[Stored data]
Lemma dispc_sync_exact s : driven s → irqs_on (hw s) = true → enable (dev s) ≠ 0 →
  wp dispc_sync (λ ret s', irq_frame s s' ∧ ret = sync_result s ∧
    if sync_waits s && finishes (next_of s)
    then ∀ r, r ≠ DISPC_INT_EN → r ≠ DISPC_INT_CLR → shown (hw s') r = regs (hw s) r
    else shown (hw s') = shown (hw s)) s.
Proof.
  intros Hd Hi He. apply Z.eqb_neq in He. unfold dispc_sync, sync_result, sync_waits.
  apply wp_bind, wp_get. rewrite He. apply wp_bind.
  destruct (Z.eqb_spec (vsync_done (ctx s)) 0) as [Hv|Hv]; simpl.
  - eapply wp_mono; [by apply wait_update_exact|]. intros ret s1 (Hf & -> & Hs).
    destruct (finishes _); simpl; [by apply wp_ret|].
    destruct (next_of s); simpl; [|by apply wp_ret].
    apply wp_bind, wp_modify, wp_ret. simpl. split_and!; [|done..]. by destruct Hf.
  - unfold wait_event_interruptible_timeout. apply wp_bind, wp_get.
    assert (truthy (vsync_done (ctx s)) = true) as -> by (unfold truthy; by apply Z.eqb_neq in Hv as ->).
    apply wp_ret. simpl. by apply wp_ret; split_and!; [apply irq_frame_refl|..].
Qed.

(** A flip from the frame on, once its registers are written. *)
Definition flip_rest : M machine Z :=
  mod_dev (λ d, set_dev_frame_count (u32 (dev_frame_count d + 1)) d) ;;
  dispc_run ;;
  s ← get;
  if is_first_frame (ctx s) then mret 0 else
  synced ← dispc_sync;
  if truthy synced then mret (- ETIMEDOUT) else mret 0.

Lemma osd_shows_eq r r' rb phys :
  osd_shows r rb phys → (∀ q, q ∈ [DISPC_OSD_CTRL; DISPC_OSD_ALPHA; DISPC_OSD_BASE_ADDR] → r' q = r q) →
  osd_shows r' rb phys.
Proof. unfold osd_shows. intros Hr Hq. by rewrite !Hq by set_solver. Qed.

Exercise prompt:
Go through the entries above and count the lines containing the word "truthy"; give only that count.

Task result:
2